Meta-Analysis
Copyright ©The Author(s) 2024. Published by Baishideng Publishing Group Inc. All rights reserved.
World J Clin Oncol. Mar 24, 2024; 15(3): 447-455
Published online Mar 24, 2024. doi: 10.5306/wjco.v15.i3.447
Transarterial chemoembolization plus stent placement for hepatocellular carcinoma with main portal vein tumor thrombosis: A meta-analysis
Wei-Fan Sui, Jian-Yun Li, Jian-Hua Fu
Wei-Fan Sui, Jian-Yun Li, Jian-Hua Fu, Department of Interventional Radiology, Zhenjiang First People's Hospital, Zhenjiang 212000, Jiangsu Province, China
Author contributions: Fu JH designed the research study; Li JY and Sui WF performed the research; Sui WF analyzed the data and wrote the manuscript; all authors have read and approved the final manuscript.
Conflict-of-interest statement: All the authors report no relevant conflicts of interest for this article.
PRISMA 2009 Checklist statement: The authors have read the PRISMA 2009 Checklist, and the manuscript was prepared and revised according to the PRISMA 2009 Checklist.
Open-Access: This article is an open-access article that was selected by an in-house editor and fully peer-reviewed by external reviewers. It is distributed in accordance with the Creative Commons Attribution NonCommercial (CC BY-NC 4.0) license, which permits others to distribute, remix, adapt, build upon this work non-commercially, and license their derivative works on different terms, provided the original work is properly cited and the use is non-commercial. See: https://creativecommons.org/Licenses/by-nc/4.0/
Corresponding author: Jian-Hua Fu, Doctor, Director, Department of Interventional Radiology, Zhenjiang First People’s Hospital, No. 8 Dianli Road, Zhenjiang 212000, Jiangsu Province, China. suiweifan@126.com
Received: October 29, 2023
Peer-review started: October 29, 2023
First decision: December 22, 2023
Revised: January 5, 2024
Accepted: February 4, 2024
Article in press: February 4, 2024
Published online: March 24, 2024
Processing time: 145 Days and 9.8 Hours
Abstract
BACKGROUND

Portal vein tumor thrombus is an important indicator of poor prognosis in patients with hepatocellular carcinoma. Transarterial chemoembolization is recommended as the standard first-line therapy for unresectable hepatocellular carcinoma. Portal vein stent placement is a safe and effective therapy for promptly restoring flow and relieving portal hypertension caused by tumor thrombus.

AIM

To assess the clinical significance of transarterial chemoembolization plus stent placement for the treatment of hepatocellular carcinoma with main portal vein tumor thrombosis.

METHODS

We searched English and Chinese databases, assessed the quality of the included studies, analyzed the characteristic data, tested heterogeneity, explored heterogeneity, and tested publication bias.

RESULTS

In total, eight clinical controlled trials were included. The results showed that the pressure in the main portal vein after stent placement was significantly lower than that with no stent placement. The cumulative stent patency and survival rates at 6 and 12 months were lower in the transarterial chemoembolization + stent placement group than in the transarterial chemoembolization + stent placement + brachytherapy/radiotherapy group. The survival rates of patients treated with transarterial chemoembolization + stent placement for 6 and 12 months were higher than those of patients treated with transarterial chemoembolization alone.

CONCLUSION

For Chinese patients with hepatocellular carcinoma with main portal vein tumor thrombosis, transarterial chemoembolization plus stenting is effective. Transarterial chemoembolization + stent placement is more effective than transarterial chemoembolization alone. Transarterial chemoembolization + stent placement + brachytherapy/radiotherapy is more effective than transarterial chemoembolization + stenting.

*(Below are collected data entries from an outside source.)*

(** * The seal pipeline poller and the spread assigner

  A shallow embedding of [provider/lpseal/poller.go] (the pipeline
  state-machine poller) and of [SpreadWS] (the spread window selector of the
  sector-storage scheduler), with the properties stated about them in the
  specification. *)

From Stdlib Require Import ZArith Lia.
From stdpp Require Import base option list sorting gmap strings.

Local Open Scope Z_scope.

(** ** Go's fixed-width integers *)

Module Int64.

Definition MaxInt64 : Z := 2 ^ 63 - 1.
Definition MinInt64 : Z := - 2 ^ 63.

(** Two's complement wrap-around of a 64-bit signed integer. *)
Definition wrap (z : Z) : Z := (z + 2 ^ 63) mod 2 ^ 64 - 2 ^ 63.

(** [a + b] on [int64]. *)
Definition add (a b : Z) : Z := wrap (a + b).

(** The conversion [uint64(x)] of an [int64]. *)
Definition to_uint64 (z : Z) : Z := z mod 2 ^ 64.

Definition in_range (z : Z) : Prop := MinInt64 <= z <= MaxInt64.

End Int64.

(** ** The poller of [provider/lpseal] *)

Module lpseal.

(** The [iota] constants that index [SealPoller.pollers]. *)
Inductive poller : Set :=
| pollerSDR
| pollerTrees
| pollerPrecommitMsg
| pollerPoRep
| pollerCommitMsg.

#[global] Instance poller_eq_dec : EqDecision poller.
Proof. solve_decision. Defined.

Definition seedEpochConfidence : Z := 3.

(** Go errors, kept structured: [xerrors.Errorf("...: %w", err)] wraps. *)
Inductive error : Set :=
| ErrDB
| ErrChain (what : string)
| ErrAddress
| ErrRows (n : Z)
| ErrWrap (msg : string) (cause : error).

Definition result (A : Type) : Type := A + error.

(** [pollTask]: the columns that [poll] selects for a sector. *)
Record pollTask : Set := mkPollTask {
  SpID : Z;
  SectorNumber : Z;
  TaskSDR : option Z;
  AfterSDR : bool;
  TaskTreeD : option Z;
  AfterTreeD : bool;
  TaskTreeC : option Z;
  AfterTreeC : bool;
  TaskTreeR : option Z;
  AfterTreeR : bool;
  TaskPrecommitMsg : option Z;
  AfterPrecommitMsg : bool;
  AfterPrecommitMsgSuccess : bool;
  SeedEpoch : option Z;
  TaskPoRep : option Z;
  PoRepProof : list Z;
  AfterPoRep : bool;
  TaskCommitMsg : option Z;
  AfterCommitMsg : bool;
  AfterCommitMsgSuccess : bool;
  Failed : bool;
  FailedReason : string
}.
(** * MapReduce: worker agent, intermediate store and scheduler

    A shallow embedding of the Go sources of the MapReduce framework
    (package [mapreduce], file worker.go, and the PageRank driver
    pagerank/main.go) together with the properties of its specification.

    Conventions of the embedding.
    - Go's [uint] is the 64-bit unsigned integer of the usual targets; a
      value of that type is a [Z] in [0, 2^64).  [uint32] is a [Z] in
      [0, 2^32), and the conversion [uint32(x)] is written out as
      [x mod 2^32].
    - A file written through [json.NewEncoder] is a sequence of
      self-delimited records.  One call of [Encode] appends one record; one
      call of [Decode] consumes one record and either yields a [KeyValue] or
      returns an error, which it also does at the end of the stream.  The
      record [Encoded kv] is the one [Encode] writes for [kv]; [Decode]
      yields [kv] from it when the key and the value are valid UTF-8 (for
      other text encoding/json writes U+FFFD in place of the bytes that are
      not valid, so properties that read a written record back are stated
      for valid text).
    - The file system is a finite map from file names to record streams;
      the text files that the map tasks read are kept in a second finite
      map from names to contents.  Creating a file, or opening it to
      append, succeeds, and so does the allocation of a slice by [make]:
      the memory and the disk of the machine are no bounds of the model.
    - A Go panic (also the one raised by [checkErr]) is an [outcome] of its
      own, so a task either returns or aborts. *)

From Stdlib Require Import ZArith Lia Ascii.
From stdpp Require Import base numbers list strings gmap fin_maps pretty sorting.

Open Scope Z_scope.

(** ** Data model *)

(** [type KeyValue struct { Key string; Value string }] *)
Record KeyValue : Type := mkKeyValue { Key : string; Value : string }.

Global Instance KeyValue_eq_dec : EqDecision KeyValue.
Proof. solve_decision. Defined.

(** One record of an intermediate or output file. *)
Inductive record : Type :=
  | Encoded (kv : KeyValue)   (* what [enc.Encode(kv)] writes; [Decode] yields [kv] *)
  | Garbled.                  (* bytes on which [Decode] returns an error *)

Global Instance record_eq_dec : EqDecision record.
Proof. solve_decision. Defined.

Abbreviation file := (list record).
Abbreviation FS := (gmap string (list record)).

(** Why a task aborted. *)
Inductive panic : Type :=
  | ReadError          (* checkErr after ioutil.ReadFile *)
  | OpenError          (* checkErr after os.Open *)
  | DivideByZero       (* integer divide by zero in [%] *)
  | IndexOutOfRange.   (* slice index out of range *)

Inductive outcome (A : Type) : Type :=
  | Done (a : A)
  | Panic (why : panic).
Arguments Done {A} a.
Arguments Panic {A} why.

(** Sequencing: a panic ends the task at once. *)
Global Instance outcome_ret : MRet outcome := fun A a => Done a.
Global Instance outcome_bind : MBind outcome := fun A B k o =>
  match o with
  | Done a => k a
  | Panic why => Panic why
  end.

Definition returns {A} (o : outcome A) : Prop :=
  match o with Done _ => True | Panic _ => False end.

(** Machine integers. *)
Definition uint_bits : Z := 64.
Definition is_uint (x : Z) : Prop := 0 <= x < 2 ^ uint_bits.
Definition is_uint32 (x : Z) : Prop := 0 <= x < 2 ^ 32.
(** The conversion [uint32(x)] of a [uint]. *)
Definition to_uint32 (x : Z) : Z := x mod 2 ^ 32.

(** ** Intermediate store: file names *)

(** [strconv.Itoa]: decimal digits, with a leading minus sign for a
    negative number. *)
Definition Itoa (n : Z) : string := pretty n.

Section Naming.

(** The constant [mr.DataOutputDir] is declared in a file of the package
    that is not part of the sources at hand; the names are studied for any
    value of it. *)
Variable DataOutputDir : string.

(** pagerank/main.go, [reduceInputName], "a copy of the private method in
    the mr package":
    [mr.DataOutputDir + "mr." + jobName + "-" + strconv.Itoa(mapperNum)
     + "-" + strconv.Itoa(reducerNum)]. *)
Definition reduceInputName (jobName : string) (mapperNum reducerNum : Z) : string :=
  ((((DataOutputDir +:+ "mr.") +:+ jobName) +:+ "-") +:+ Itoa mapperNum)
    +:+ "-" +:+ Itoa reducerNum.

End Naming.

(** Shape of a decimal numeral, used to read a file name back. *)
Definition is_digit (c : ascii) : Prop :=
  c ∈ ["0"; "1"; "2"; "3"; "4"; "5"; "6"; "7"; "8"; "9"]%char.

Fixpoint all_digits (s : string) : Prop :=
  match s with
  | EmptyString => True
  | String c s' => is_digit c /\ all_digits s'
  end.

(** A numeral is an optional sign followed by a non-empty run of digits. *)
Definition numeral (s : string) : Prop :=
  (all_digits s /\ s <> "") \/
  (exists d, s = String "-" d /\ all_digits d /\ d <> "").

(** ** Partitioning hash *)

(** Modelled from the spec: the function [ihash] of the package is not among
    the sources at hand; the specification asks for "any fixed,
    deterministic, reasonably-uniform string hash shared by all workers in
    the job (e.g., a 32-bit non-cryptographic hash)".  The worker is
    modelled for any such function; the 32-bit FNV-1a hash below is the
    instance used to run the model. *)
Definition fnv32a (s : string) : Z :=
  fold_left
    (fun h c => (Z.lxor h (Z.of_N (N_of_ascii c)) * 16777619) mod 2 ^ 32)
    (String.list_ascii_of_string s) 2166136261.

(** ** Worker agent (worker.go) *)

(** [type Worker struct].  The listener is represented by whether it is
    open; the channel [done] carries no data of its own. *)
Record Worker : Type := mkWorker {
  jobName : string;
  mapF : string -> string -> list KeyValue;
  reduceF : string -> list string -> string;
  rpcListener : bool;
  active : Z;
  address : string;
  mapsDone : Z;
  reducesDone : Z
}.

(** [NewWorker]; the address produced by [genWorkerAddress] is an input. *)
Definition NewWorker (job : string) (mapF : string -> string -> list KeyValue)
    (reduceF : string -> list string -> string) (addr : string) : Worker :=
  {| jobName := job; mapF := mapF; reduceF := reduceF; rpcListener := false;
     active := 0; address := addr; mapsDone := 0; reducesDone := 0 |}.

Definition IsActive (w : Worker) : bool := bool_decide (active w = 1).

Section WorkerTasks.

Variable DataOutputDir : string.
(** [ReduceOutputName] is declared in a file that is not at hand. *)
Variable ReduceOutputName : string -> Z -> string.
Variable ihash : string -> Z.

(** *** DoMap *)

(** [(ihash(kv.Key)) % uint32(numReducers)] *)
Definition reducerNumOf (key : string) (numReducers : Z) : outcome Z :=
  if decide (to_uint32 numReducers = 0) then Panic DivideByZero
  else Done (ihash key mod to_uint32 numReducers).

(** The loop [for _, kv := range kvs] over the slice [partitions]. *)
Fixpoint partitionKVs (kvs : list KeyValue) (numReducers : Z)
    (partitions : list (list KeyValue)) : outcome (list (list KeyValue)) :=
  match kvs with
  | [] => Done partitions
  | kv :: kvs' =>
      reducerNum ← reducerNumOf (Key kv) numReducers;
      match partitions !! Z.to_nat reducerNum with
      | Some p =>
          partitionKVs kvs' numReducers
            (<[Z.to_nat reducerNum := p ++ [kv]]> partitions)
      | None => Panic IndexOutOfRange
      end
  end.

(** [os.OpenFile(name, O_RDWR|O_CREATE|O_APPEND)] followed by one [Encode]
    for each pair: the file is created when absent and the records are
    added at its end. *)
Definition appendRecords (name : string) (kvs : list KeyValue) (fs : FS) : FS :=
  <[name := default [] (fs !! name) ++ (Encoded <$> kvs)]> fs.

(** The loop [for reducerNum, xPartition := range partitions]. *)
Fixpoint savePartitions (job : string) (mapperNum reducerNum : Z)
    (partitions : list (list KeyValue)) (fs : FS) : FS :=
  match partitions with
  | [] => fs
  | xPartition :: rest =>
      savePartitions job mapperNum (reducerNum + 1) rest
        (appendRecords (reduceInputName DataOutputDir job mapperNum reducerNum)
           xPartition fs)
  end.

(** [DoMap].  The slice [partitions] has one entry for each of the
    [numReducers] reducers; its allocation by [make] is taken to succeed. *)
Definition DoMap (w : Worker) (inputs : gmap string string)
    (inputFileName : string) (mapperNum numReducers : Z) (fs : FS) : outcome FS :=
  match inputs !! inputFileName with
  | None => Panic ReadError
  | Some inputFileContent =>
      let kvs := mapF w inputFileName inputFileContent in
      partitions ← partitionKVs kvs numReducers
                     (replicate (Z.to_nat numReducers) []);
      mret (savePartitions (jobName w) mapperNum 0 partitions fs)
  end.

(** *** DoReduce *)

(** The loop [for err := decoder.Decode(&kv); err == nil; ...]: it ends at
    the first record on which [Decode] returns an error, be it the end of
    the stream or a record that does not decode. *)
Fixpoint decodeLoop (recs : file) (kvMap : gmap string (list string))
    : gmap string (list string) :=
  match recs with
  | Encoded kv :: rest =>
      decodeLoop rest
        (<[Key kv := default [] (kvMap !! Key kv) ++ [Value kv]]> kvMap)
  | _ => kvMap
  end.

(** The loop [for mapNumber := uint(0); mapNumber < numMappers; mapNumber++],
    with [remaining] iterations to go. *)
Fixpoint readMappers (job : string) (reducerNum mapNumber : Z) (remaining : nat)
    (fs : FS) (kvMap : gmap string (list string))
    : outcome (gmap string (list string)) :=
  match remaining with
  | O => Done kvMap
  | S remaining' =>
      match fs !! reduceInputName DataOutputDir job mapNumber reducerNum with
      | None => Panic OpenError
      | Some recs =>
          readMappers job reducerNum (mapNumber + 1) remaining' fs
            (decodeLoop recs kvMap)
      end
  end.

(** What one run of [DoReduce] leaves: the calls of the reduce function, in
    the order they were made, and the file system. *)
Record reduced : Type := mkReduced {
  reduceCalls : list (string * list string);
  reducedFS : FS
}.

Section RangeOrder.

(** The order in which [for key, vals := range kvMap] visits the map is
    chosen by the Go runtime; it is an input of this model. *)
Variable rangeMap : gmap string (list string) -> list (string * list string).

Definition DoReduce (w : Worker) (reducerNum numMappers : Z) (fs : FS)
    : outcome reduced :=
  kvMap ← readMappers (jobName w) reducerNum 0 (Z.to_nat numMappers) fs ∅;
  let visited := rangeMap kvMap in
  let opKvList :=
    (fun kvs : string * list string =>
       mkKeyValue (kvs.1) (reduceF w (kvs.1) (kvs.2))) <$> visited in
  mret (mkReduced visited
          (<[ReduceOutputName (jobName w) reducerNum := Encoded <$> opKvList]> fs)).

End RangeOrder.

End WorkerTasks.

(** A legal visiting order lists every entry of the map once. *)
Definition legalRange (rangeMap : gmap string (list string) -> list (string * list string)) : Prop :=
  forall m, rangeMap m ≡ₚ map_to_list m.

(** *** Shutdown and registration *)

(** What a worker does to the world, in order. *)
Inductive event : Type :=
  | CallMaster (method : string) (addr : string)
  | Sleep (milliseconds : Z)
  | Println (line : string)
  | CloseListener.

Global Instance event_eq_dec : EqDecision event.
Proof. solve_decision. Defined.

Definition setInactiveClosed (w : Worker) : Worker :=
  {| jobName := jobName w; mapF := mapF w; reduceF := reduceF w;
     rpcListener := false; active := 0; address := address w;
     mapsDone := mapsDone w; reducesDone := reducesDone w |}.

(** [Shutdown], for a worker whose listener [Start] has set: the worker is
    marked inactive and the listener is closed (closing it again is an
    error that the code ignores).  A worker that was never started has no
    listener to close; its shutdown is not what this function describes. *)
Definition Shutdown (w : Worker) : Worker * list event :=
  (setInactiveClosed w, [Println "SHUTDOWN"; CloseListener]).

(** The loop [for i := 0; i < 40 && !ok; i++] with [remaining = 40 - i].
    [callMaster i] is the answer that the [i]-th call of the master gets. *)
Fixpoint registerLoop (callMaster : Z -> bool) (addr : string) (i : Z)
    (remaining : nat) (ok : bool) : bool * list event :=
  match remaining with
  | O => (ok, [])
  | S remaining' =>
      if ok then (ok, [])
      else
        let ok' := callMaster i in
        let now :=
          CallMaster "Register" addr ::
          (if ok' then []
           else Sleep 250 ::
                (if decide (i mod 10 = 0)
                 then [Println "Retrying registration attempt..."] else [])) in
        let later := registerLoop callMaster addr (i + 1) remaining' ok' in
        (later.1, now ++ later.2)
  end.

Definition RegisterWithServer (callMaster : Z -> bool) (w : Worker)
    : Worker * list event :=
  let loop := registerLoop callMaster (address w) 0 40 false in
  if loop.1 then (w, loop.2 ++ [Println "Registered successfully!"])
  else
    let down := Shutdown w in
    (down.1, loop.2 ++ [Println "Failed to register. Shutting down."] ++ down.2).
(** X5: the three forms of the actions give the same clause: a mapping
    gives what the list of its [column = value] fragments gives, and a
    list of fragments gives what its comma-joined text gives. *)
Theorem actions_forms_agree (h : heap) (condition : value) :
  (forall pairs : list (string * string),
      on_conflict_statement
        (VTuple [condition;
                 VDict (map (fun kv => (VStr (fst kv), VStr (snd kv))) pairs)]) h
      = on_conflict_statement
          (VTuple [condition;
                   VList (map (fun kv => VStr (fst kv ++ " = " ++ snd kv))
                              pairs)]) h)
  /\ (forall frags : list string,
      on_conflict_statement (VTuple [condition; VList (map VStr frags)]) h
      = on_conflict_statement
          (VTuple [condition; VStr (str_join "," frags)]) h).
Proof.
  split.
  - intros pairs. unfold on_conflict_statement, value_join, bind, lift, ret.
    cbn [truthy length Nat.eqb negb].
    rewrite <- (map_map (fun kv => fst kv ++ " = " ++ snd kv) VStr).
    rewrite strs_of_strings, map_map. reflexivity.
  - intros frags. unfold on_conflict_statement, value_join, bind, lift, ret.
    cbn [truthy length Nat.eqb negb]. now rewrite strs_of_strings.
Qed.

(** ** More on the statement builders *)

Lemma insert_status_changes_from_version_raises (h : heap) src dest kw e :
  Version_new (default (VersionObj mds_lower) (kw_version kw)) = Raise e ->
  insert_status_changes_from src dest kw h = (Raise e, h).
Proof.
  intros Hv. unfold insert_status_changes_from, bind, lift.
  cbv beta zeta. now rewrite Hv.
Qed.
(* ===== verification/_CoqProject ===== *)
-Q . S2P
Prelude.v
Limbs.v
RingBuffer.v
Utils.v
Buffer.v
Addressing.v
Wire.v
Rules.v
CLib.v
Dictionary.v
InetAddress.v
Hashtable.v
Poly1305.v
Poly1305Portable.v
Salsa20.v
SHA512.v
Field25519.v
Prime25519.v
Edwards.v
X25519.v
Fe25519.v
Sc25519.v
Windows.v
Ge25519.v
BaseMultiples.v
Curve25519.v
C25519Api.v
Ed25519.v
Identity.v
CertificateOfMembership.v
Credentials.v
Capability.v
NetworkConfig.v
NetworkConfigDict.v
Membership.v
NetworkFilter.v
LZ4.v
LZ4Compress.v
Packet.v
Compression.v
Switch.v
Fragmentation.v
SwitchSafety.v
SwitchQueues.v
PushCredentials.v
NetworkState.v
NetworkSafety.v
NetworkGate.v
NetworkBridges.v
NetworkFrames.v
NetworkUpdates.v
ConfigUpdates.v
ConfigChunks.v
ConfigSafety.v
AdHoc.v
RateLimits.v
IncomingPacket.v
NodeController.v
FrameHandlers.v
(** ** Byte blocks and pointers into them

    A memory block is a list of bytes; a pointer is a block and a [Z] offset.
    Reading or writing any byte outside the block is [Undef]. *)

Definition zlen {A} (l : list A) : Z := Z.of_nat (length l).
Definition ztake {A} (n : Z) (l : list A) : list A := take (Z.to_nat n) l.
Definition zdrop {A} (n : Z) (l : list A) : list A := drop (Z.to_nat n) l.
Definition slice {A} (off n : Z) (l : list A) : list A := ztake n (zdrop off l).

Definition zget {A} (l : list A) (i : Z) : option A :=
  if 0 <=? i then l !! Z.to_nat i else None.

Definition load {A} (l : list A) (i : Z) : outcome A :=
  match zget l i with Some a => Ok a | None => Undef end.

Definition mem_read {A} (l : list A) (off n : Z) : outcome (list A) :=
  if (0 <=? off) && (0 <=? n) && (off + n <=? zlen l)
  then Ok (slice off n l) else Undef.

Definition mem_write {A} (l : list A) (off : Z) (d : list A) : outcome (list A) :=
  if (0 <=? off) && (off + zlen d <=? zlen l)
  then Ok (ztake off l ++ d ++ zdrop (off + zlen d) l) else Undef.

(** Evaluates loads at literal indices from lists given element by element. *)
Ltac load_lit :=
  repeat match goal with
  | |- context [@load ?A ?l ?k] =>
      let v := eval hnf in (@load A l k) in
      lazymatch v with Ok _ => change (@load A l k) with v end
  end; cbn [mbind outcome_bind].

Lemma zlen_nonneg {A} (l : list A) : 0 <= zlen l.
Proof. unfold zlen. lia. Qed.

Lemma zlen_app {A} (l k : list A) : zlen (l ++ k) = zlen l + zlen k.
Proof. unfold zlen. rewrite length_app. lia. Qed.

Lemma zlen_ztake {A} n (l : list A) : 0 <= n <= zlen l -> zlen (ztake n l) = n.
Proof. unfold zlen, ztake. intros. rewrite length_take. lia. Qed.

Lemma zlen_zdrop {A} n (l : list A) : 0 <= n <= zlen l -> zlen (zdrop n l) = zlen l - n.
Proof. unfold zlen, zdrop. intros. rewrite length_drop. lia. Qed.

Lemma zlen_slice {A} off n (l : list A) :
  0 <= off -> 0 <= n -> off + n <= zlen l -> zlen (slice off n l) = n.
Proof. intros. unfold slice. apply zlen_ztake. rewrite zlen_zdrop; lia. Qed.

Lemma zlen_nil {A} : zlen (@nil A) = 0.
Proof. reflexivity. Qed.

Lemma zlen_0_inv {A} (l : list A) : zlen l = 0 -> l = [].
Proof. unfold zlen. destruct l; cbn; [done | lia]. Qed.

Lemma ztake_all {A} n (l : list A) : zlen l <= n -> ztake n l = l.
Proof. unfold zlen, ztake. intros. apply take_ge. lia. Qed.
(* ===== verification/RingBuffer.v ===== *)
(** * The ring buffer of the stack drivers (libzt/src/RingBuffer.cpp)

    The state is the C++ object field by field; [size_t] arithmetic wraps at 64
    bits.  The abstract specification is a byte queue of bounded capacity, and
    every operation refines the queue operation of the same name. *)

From S2P Require Import Prelude.

(** [size_t] of the supported 64-bit targets. *)
Definition size_t (z : Z) : Z := u64 z.

Record RingBuffer : Type := mkRingBuffer {
  rb_buf : list Z;
  rb_size : Z;
  rb_begin : Z;
  rb_end : Z;
  rb_wrap : bool
}.

(** The constructor; [new bufElementType[size]] gives indeterminate bytes, which
    are the argument [garbage]. *)
Definition RingBuffer_new (size : Z) (garbage : list Z) : RingBuffer :=
  mkRingBuffer garbage size 0 0 false.

Definition RingBuffer_count (rb : RingBuffer) : Z :=
  if rb_end rb =? rb_begin rb then (if rb_wrap rb then rb_size rb else 0)
  else if rb_begin rb <? rb_end rb then size_t (rb_end rb - rb_begin rb)
  else size_t (size_t (rb_size rb + rb_end rb) - rb_begin rb).

Definition RingBuffer_getFree (rb : RingBuffer) : Z :=
  size_t (rb_size rb - RingBuffer_count rb).

(** [end = (end + chunk) % size]; [%] by zero is undefined. *)
Definition advance (pos chunk size : Z) : outcome Z :=
  if size =? 0 then Undef else Ok (size_t (pos + chunk) mod size).

Definition RingBuffer_produce (rb : RingBuffer) (n0 : Z) : outcome (RingBuffer * Z) :=
  let n := Z.min n0 (RingBuffer_getFree rb) in
  if n =? 0 then Ok (rb, n) else
  let first_chunk := Z.min n (size_t (rb_size rb - rb_end rb)) in
  end1 ← advance (rb_end rb) first_chunk (rb_size rb);
  end2 ← (if first_chunk <? n
          then advance end1 (size_t (n - first_chunk)) (rb_size rb)
          else Ok end1);
  let wrap' := if rb_begin rb =? end2 then true else rb_wrap rb in
  Ok (mkRingBuffer (rb_buf rb) (rb_size rb) (rb_begin rb) end2 wrap', n).

Definition RingBuffer_consume (rb : RingBuffer) (n0 : Z) : outcome (RingBuffer * Z) :=
  let n := Z.min n0 (RingBuffer_count rb) in
  if n =? 0 then Ok (rb, n) else
  let first_chunk := Z.min n (size_t (rb_size rb - rb_begin rb)) in
  begin1 ← advance (rb_begin rb) first_chunk (rb_size rb);
  begin2 ← (if first_chunk <? n
            then advance begin1 (size_t (n - first_chunk)) (rb_size rb)
            else Ok begin1);
  Ok (mkRingBuffer (rb_buf rb) (rb_size rb) begin2 (rb_end rb) false, n).

Definition RingBuffer_reset (rb : RingBuffer) : outcome RingBuffer :=
  fst <$> RingBuffer_consume rb (RingBuffer_count rb).

Definition RingBuffer_write (rb : RingBuffer) (data : list Z) (n0 : Z)
  : outcome (RingBuffer * Z) :=
  let n := Z.min n0 (RingBuffer_getFree rb) in
  if n =? 0 then Ok (rb, n) else
  let first_chunk := Z.min n (size_t (rb_size rb - rb_end rb)) in
  d1 ← mem_read data 0 first_chunk;
  buf1 ← mem_write (rb_buf rb) (rb_end rb) d1;
  end1 ← advance (rb_end rb) first_chunk (rb_size rb);
  '(buf2, end2) ←
    (if first_chunk <? n then
       let second_chunk := size_t (n - first_chunk) in
       d2 ← mem_read data first_chunk second_chunk;
       b ← mem_write buf1 end1 d2;
       e ← advance end1 second_chunk (rb_size rb);
       Ok (b, e)
     else Ok (buf1, end1));
  let wrap' := if rb_begin rb =? end2 then true else rb_wrap rb in
  Ok (mkRingBuffer buf2 (rb_size rb) (rb_begin rb) end2 wrap', n).

(** The bytes stored through [dest] are returned with the new state. *)
Definition RingBuffer_read (rb : RingBuffer) (n0 : Z)
  : outcome (RingBuffer * list Z * Z) :=
  let n := Z.min n0 (RingBuffer_count rb) in
  if n =? 0 then Ok (rb, [], n) else
  let first_chunk := Z.min n (size_t (rb_size rb - rb_begin rb)) in
  d1 ← mem_read (rb_buf rb) (rb_begin rb) first_chunk;
  begin1 ← advance (rb_begin rb) first_chunk (rb_size rb);
  '(d2, begin2) ←
    (if first_chunk <? n then
       let second_chunk := size_t (n - first_chunk) in
       d ← mem_read (rb_buf rb) begin1 second_chunk;
       b ← advance begin1 second_chunk (rb_size rb);
       Ok (d, b)
     else Ok ([], begin1));
  Ok (mkRingBuffer (rb_buf rb) (rb_size rb) begin2 (rb_end rb) false, d1 ++ d2, n).

(** [get_buf]: the pointer is an offset into [rb_buf]. *)
Definition RingBuffer_get_buf (rb : RingBuffer) : Z := rb_begin rb.

(** ** Well-formedness and the abstract queue *)

Record rb_wf (rb : RingBuffer) : Prop := {
  wf_buf : zlen (rb_buf rb) = rb_size rb;
  wf_size : rb_size rb < 2 ^ 64;
  wf_begin : 0 <= rb_begin rb;
  wf_end : 0 <= rb_end rb;
  wf_begin_lt : rb_size rb = 0 \/ rb_begin rb < rb_size rb;
  wf_end_lt : rb_size rb = 0 \/ rb_end rb < rb_size rb;
  wf_zero : rb_size rb = 0 -> rb_begin rb = 0 /\ rb_end rb = 0;
  wf_wrap : rb_wrap rb = true -> rb_begin rb = rb_end rb
}.

(** The bytes in the buffer in the order they will be read. *)
Definition rb_contents (rb : RingBuffer) : list Z :=
  slice (rb_begin rb) (RingBuffer_count rb) (rb_buf rb ++ rb_buf rb).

Keywords: Hepatocellular carcinoma; Transarterial chemoembolization; Portal vein tumor thrombus; Stent; Meta-analysis

Core Tip: Portal vein tumor thrombus (PVTT) as an important indicator of poor prognosis existed in 44% of patients with hepatocellular carcinoma (HCC). Transarterial chemoembolization (TACE) is recommended as the standard first-line therapy in unresectable hepatocellular carcinoma. Some Chinese scholars have found that TACE combined with portal vein stent placement is safe and could prolong the survival time in HCC patients with PVTT.